The Veteran has not presented or identified any contrary medical opinion that supports the claim for service connection. VA adjudicators are not free to ignore or disregard the medical conclusions of a VA physician, and are not permitted to substitute their own judgment on a medical matter. Colvin v. Derwinski, 1 Vet. App. 171 (1991); Willis v. Derwinski, 1 Vet. App. 66 (1991).
The issue here is medically complex; the etiology of cancer involves internal and unseen system processes unobservable by a lay person and requires medical expertise and training to ascertain the underlying cause of the cancer. Jandreau v. Nicholson, 492 F.3d 1372, 1377, 1377 n.4 (Fed. Cir. 2007). Therefore, it is outside the competence of the Veteran and his representative because the record does not show that they have the medical training or credentials to make such a determination. Jandreau v. Nicholson, 492 F.3d 1372, 1377 n.4 (Fed. Cir. 2007); see also Kahana v. Shinseki, 24. Vet. App. 428 (2011). Consequently, the Board gives more probative weight to the above opinion of the May 2020 VA examiner.

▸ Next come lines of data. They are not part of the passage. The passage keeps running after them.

(** What [Call] returned: false, or true and a reply. *)
Definition heard (o : option Msg) : option (option Reply) :=
  match o with
  | None => Some None
  | Some (MReply r) => Some (Some r)
  | Some (MCall _) => None
  end.

Definition server_name (s : nat) : Name := NInt (Z.of_nat s).

(** The network, the servers on Raft with their clerks, the [labrpc.Server] of each
    server that is up, and the last call of each clerk. *)
Record Net := mkNet {
  rpc : Rpc Msg;
  core : Cluster Op * Sys;
  live : nat -> option nat;
  cur : list nat;
}.

Section net.
Context `{!Gob (PVal Op)} `{!Rand} `{!Gob Msg}.
(** The ends of each clerk, in the order of its handles. *)
Context (hands : list (list Name)).
Implicit Types (w : Rpc Msg) (f : Sys) (lv : nat -> option nat) (x : Net).

(** ** Steps *)

(** The servers of the network and the ends of the clerks stay; a server may be
    deleted. *)
Definition keeps (lbl : LabRpc.Label Msg) : bool :=
  match lbl with
  | LAdmin (AAddServer _ _ | AMakeServer _) => false
  | LAdmin (AConnect e _) => bool_decide (e ∉ mjoin hands)
  | _ => true
  end.

(** The goroutines of the network, and what a test may do to it while clerks run:
    change its flags, enable and disable ends, delete servers, make and connect ends
    of servers, close it. *)
Definition own (lbl : LabRpc.Label Msg) : bool :=
  keeps lbl && match lbl with LCall _ _ _ _ | LDispatch _ | LReturn _ _ => false | _ => true end.

Definition net_step (lbl : LabRpc.Label Msg) w : option (Rpc Msg) :=
  match LabRpc.step lbl w with Some (Ret w') => Some w' | _ => None end.

(** Clerk [j] is in the loop of a method: it calls [Call] on the end of its leader. *)
Definition next_call (j : nat) f w (cu : list nat) : option (Rpc Msg * list nat) :=
  cs ← f.(cks) !! j;
  match cs.(busy) with
  | None => Some (w, cu)
  | Some b =>
      es ← hands !! j;
      e ← es !! cs.(ck).(leaderId);
      w' ← net_step (LCall e (method b.1) (MCall b.1) (fresh_reply b.1)) w;
      Some (w', <[j := length w.(calls)]> cu)
  end.

(** The goroutine of call [k] enters the handler for [c] at the [labrpc.Server] [p]. *)
Definition enters (k p : nat) (c : Call) w w' : Prop :=
  net_step (LDispatch k) w = Some w' /\
  exists cl service meth v, w'.(calls) !! k = Some cl /\ cl.(disp) = Some (DRun p service meth v) /\
    handler service meth v = Some c.

(** ... and is in it. *)
Definition inside (k p : nat) (c : Call) w : Prop :=
  exists cl service meth v, w.(calls) !! k = Some cl /\ cl.(disp) = Some (DRun p service meth v) /\
    handler service meth v = Some c.

(** No server that is up has the [labrpc.Server] [p]. *)
Definition old lv (p : nat) : Prop := forall s, lv s <> Some p.

(** [kv.Get] and [kv.PutAppend] return in a step of their own. *)
Definition returning (lbl : KLabel) : bool := match lbl with KFinish _ => true | _ => false end.

Inductive nstep : Net -> Net -> Prop :=
| N_net w w' c lv cu lbl :
    own lbl = true -> net_step lbl w = Some w' -> nstep (mkNet w c lv cu) (mkNet w' c lv cu)
(** A test calls a method of clerk [j]. *)
| N_invoke w w' r f f' lv cu cu' j q :
    sstep (SInvoke j q) f = Some f' -> next_call j f' w cu = Some (w', cu') ->
    nstep (mkNet w (r, f) lv cu) (mkNet w' (r, f') lv cu')
(** [Call] returns to clerk [j], which tries the next server or returns. *)
| N_clerk w w' r f f' lv cu cu' j k cl o reply :
    cu !! j = Some k -> w.(calls) !! k = Some cl -> cl.(phase) = PRet o -> heard o = Some reply ->
    clerk_returns j reply f = Some f' -> next_call j f' w cu = Some (w', cu') ->
    nstep (mkNet w (r, f) lv cu) (mkNet w' (r, f') lv cu')
(** A request arrives at server [s], which is not the leader. *)
| N_refuse w w' r f f' lv cu k p s c index :
    enters k p c w w' -> lv s = Some p -> arrives s c index false f = Some f' ->
    nstep (mkNet w (r, f) lv cu) (mkNet w' (r, f') lv cu)
(** A request arrives at server [s], and [rf.Start] appends its operation. *)
| N_start w w' r r' f f' lv cu k p s g c index :
    enters k p c w w' -> lv s = Some p ->
    timely (LGo s g) r -> prudent (LGo s g) r -> step (LGo s g) r = Some (Ret r') ->
    obs (LGo s g) r = [OStart (Some (call_op c))] -> arrives s c index true f = Some f' ->
    nstep (mkNet w (r, f) lv cu) (mkNet w' (r', f') lv cu)
(** A handler of server [s] returns. *)
| N_return w w' r f f' lv cu k p s c h reply :
    inside k p c w -> lv s = Some p -> sstep (SHandler s (KFinish h)) f = Some f' ->
    f'.(answered) = f.(answered) ++ [(s, (c, reply))] -> net_step (LReturn k (MReply reply)) w = Some w' ->
    nstep (mkNet w (r, f) lv cu) (mkNet w' (r, f') lv cu)
(** A handler of a server that was shut down starts or returns. *)
| N_enter_old w w' c lv cu k p q :
    enters k p q w w' -> old lv p -> nstep (mkNet w c lv cu) (mkNet w' c lv cu)
| N_return_old w w' c lv cu k p q v :
    inside k p q w -> old lv p -> net_step (LReturn k v) w = Some w' ->
    nstep (mkNet w c lv cu) (mkNet w' c lv cu)
(** The other steps of handlers and of the apply goroutine. *)
| N_handler w r f f' lv cu s lbl :
    returning lbl = false -> sstep (SHandler s lbl) f = Some f' ->
    nstep (mkNet w (r, f) lv cu) (mkNet w (r, f') lv cu)
(** Raft, and a message on applyCh. *)
| N_raft w r r' f lv cu :
    raft_step r [] r' -> nstep (mkNet w (r, f) lv cu) (mkNet w (r', f) lv cu)
| N_deliver w r r' f f' lv cu s m :
    raft_step r [ODeliver s m] r' ->
    server_step s (KApply m) (max (Z.to_nat m.(CommandIndex))) f = Some f' ->
    nstep (mkNet w (r, f) lv cu) (mkNet w (r', f') lv cu)
(** [ShutdownServer], after [DeleteServer]: from here on the server is what the saved
    state makes of it. *)
| N_shutdown w r r' f f' lv cu s :
    server_at w.(rn) (server_name s) = None ->
    raft_step r [ORestart s] r' -> sstep (SRestart s) f = Some f' ->
    nstep (mkNet w (r, f) lv cu) (mkNet w (r', f') (<[s := None]> lv) cu)
(** [StartServer]: a new [labrpc.Server] under the name of the server. *)
| N_up w w1 w2 c lv cu s svcs :
    lv s = None ->
    net_step (LAdmin (AMakeServer svcs)) w = Some w1 ->
    net_step (LAdmin (AAddServer (server_name s) (length w.(rn).(srv_heap)))) w1 = Some w2 ->
    nstep (mkNet w c lv cu) (mkNet w2 c (<[s := Some (length w.(rn).(srv_heap))]> lv) cu).

Implicit Types (r : Network) (s p k : nat).

(** ** What is known of a call *)

(** [p] was given to server [s] alone. *)
Definition mine (r : Network) lv (s p : nat) : Prop :=
  (p < length r.(srv_heap))%nat /\ forall s', lv s' = Some p -> s' = s.

Definition gone (r : Network) lv (p : nat) : Prop := (p < length r.(srv_heap))%nat /\ old lv p.

(** Server [s] has answered [c] with [v]. *)
Definition given f (s : nat) (c : Call) (v : Msg) : Prop :=
  exists reply, v = MReply reply /\ (s, (c, reply)) ∈ f.(answered).

(** What a handler at [p] returned. *)
Definition replied (r : Network) lv f (s : nat) (c : Call) (p : nat) (rep : replyMsg) : Prop :=
  exists v, rep = answer v /\ (given f s c v \/ gone r lv p).

(** Call [c] to server [s], by the position of the caller and of the handler. *)
Definition phase_at (r : Network) lv f (s : nat) (c : Call) (ph : Phase Msg) : Prop :=
  match ph with
  | PUp nm p _ _ _ | PWait nm p _ _ => nm = server_name s /\ mine r lv s p
  | PGot nm p _ _ rep => nm = server_name s /\ replied r lv f s c p rep
  | PFinal rep _ => rep.(ok) = true -> exists v, rep = answer v /\ given f s c v
  | PRet (Some v) => given f s c v
  | _ => True
  end.

Definition waits_for (p : nat) (ph : Phase Msg) : Prop :=
  match ph with PWait _ q _ _ => q = p | _ => True end.

Definition disp_at (r : Network) lv f (s : nat) (c : Call) (ph : Phase Msg) (d : option (Disp Msg)) : Prop :=
  match d with
  | Some (DStart p) => mine r lv s p /\ waits_for p ph
  | Some (DRun p _ _ v) => mine r lv s p /\ waits_for p ph /\ v = MCall c
  | Some (DSend rep) => match ph with PWait _ p _ _ => replied r lv f s c p rep | _ => True end
  | _ => True
  end.

Record call_to (r : Network) lv f (cl : CallState Msg) (s : nat) (c : Call) : Prop := {
  ct_sent : cl.(LabRpc.sent) = MCall c;
  ct_args : cl.(req).(args) = encode_all [MCall c];
  ct_var : cl.(rvar) = fresh_reply c;
  ct_end : cl.(req).(endname) ∈ mjoin hands;
  ct_conn : connection r cl.(req).(endname) = Some (server_name s);
  ct_asked : (s, c) ∈ f.(KvSystem.sent);
  ct_phase : phase_at r lv f s c cl.(phase);
  ct_disp : disp_at r lv f s c cl.(phase) cl.(disp);
}.

(** The tables of the network. *)
Record tables (r : Network) lv : Prop := {
  tb_ends : forall e, e ∈ mjoin hands -> e ∈ r.(ends);
  tb_server : forall s p, server_at r (server_name s) = Some p -> lv s = Some p;
  tb_live : forall s p, lv s = Some p -> mine r lv s p;
}.

(** The handles of a clerk lead to its servers. *)
Definition wired (r : Network) (cs : list ClerkState) : Prop :=
  forall j es i e, hands !! j = Some es -> es !! i = Some e -> exists c s,
    cs !! j = Some c /\ c.(handles) !! i = Some s /\ connection r e = Some (server_name s).

(** A clerk in a method waits for a call of its request to its server. *)
Definition clerks_wait w f (cu : list nat) : Prop :=
  forall j cs b, f.(cks) !! j = Some cs -> cs.(busy) = Some b -> exists k cl,
    cu !! j = Some k /\ w.(calls) !! k = Some cl /\ cl.(LabRpc.sent) = MCall b.1 /\
    connection w.(rn) cl.(req).(endname) = Some (server_name (target cs.(handles) cs.(ck))).

Record net_inv x : Prop := {
  nv_tables : tables x.(rpc).(rn) x.(live);
  nv_wired : wired x.(rpc).(rn) x.(core).2.(cks);
  nv_calls : forall k cl, x.(rpc).(calls) !! k = Some cl ->
    exists s c, call_to x.(rpc).(rn) x.(live) x.(core).2 cl s c;
  nv_clerks : clerks_wait x.(rpc) x.(core).2 x.(cur);
  nv_cur : length x.(cur) = length x.(core).2.(cks);
}.

(** ** Time passes *)

(** Later ends of clerks are connected as before, servers are allocated, no old one
    is used again, requests and replies are added. *)
Record later (r : Network) lv f (r' : Network) lv' f' : Prop := {
  lt_conn : forall e, e ∈ mjoin hands -> connection r' e = connection r e;
  lt_heap : (length r.(srv_heap) <= length r'.(srv_heap))%nat;
  lt_live : forall s p, (p < length r.(srv_heap))%nat -> lv' s = Some p -> lv s = Some p;
  lt_sent : f.(KvSystem.sent) ⊆ f'.(KvSystem.sent);
  lt_answered : f.(answered) ⊆ f'.(answered);
}.

Section later.
Context (r : Network) lv f (r' : Network) lv' f' (Hl : later r lv f r' lv' f').

Lemma mine_later s p : mine r lv s p -> mine r' lv' s p.
Proof. destruct Hl. intros [Hp Hs]. split; [lia|]. eauto. Qed.

Lemma gone_later p : gone r lv p -> gone r' lv' p.
Proof. destruct Hl. intros [Hp Hs]. split; [lia|]. intros s Hx. eapply Hs; eauto. Qed.

Lemma given_later s c v : given f s c v -> given f' s c v.
Proof. destruct Hl. intros (reply & -> & ?). exists reply. eauto. Qed.

Lemma replied_later s c p rep : replied r lv f s c p rep -> replied r' lv' f' s c p rep.
Proof. intros (v & -> & [?|?]); exists v; eauto using given_later, gone_later. Qed.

After a sympathetic review, the Board finds that the preponderance of the evidence is against this service connection claim, and the claim must be denied. 38 U.S.C. § 5107(b); 38 C.F.R. § 3.102.
Nathaniel J. Doan
Veterans Law Judge
Board of Veterans' Appeals
Attorney for the Board AD
The Board's decision in this case is binding only with respect to the instant matter decided. This decision is not precedential and does not establish VA policies or interpretations of general applicability. 38 C.F.R. § 20.1303.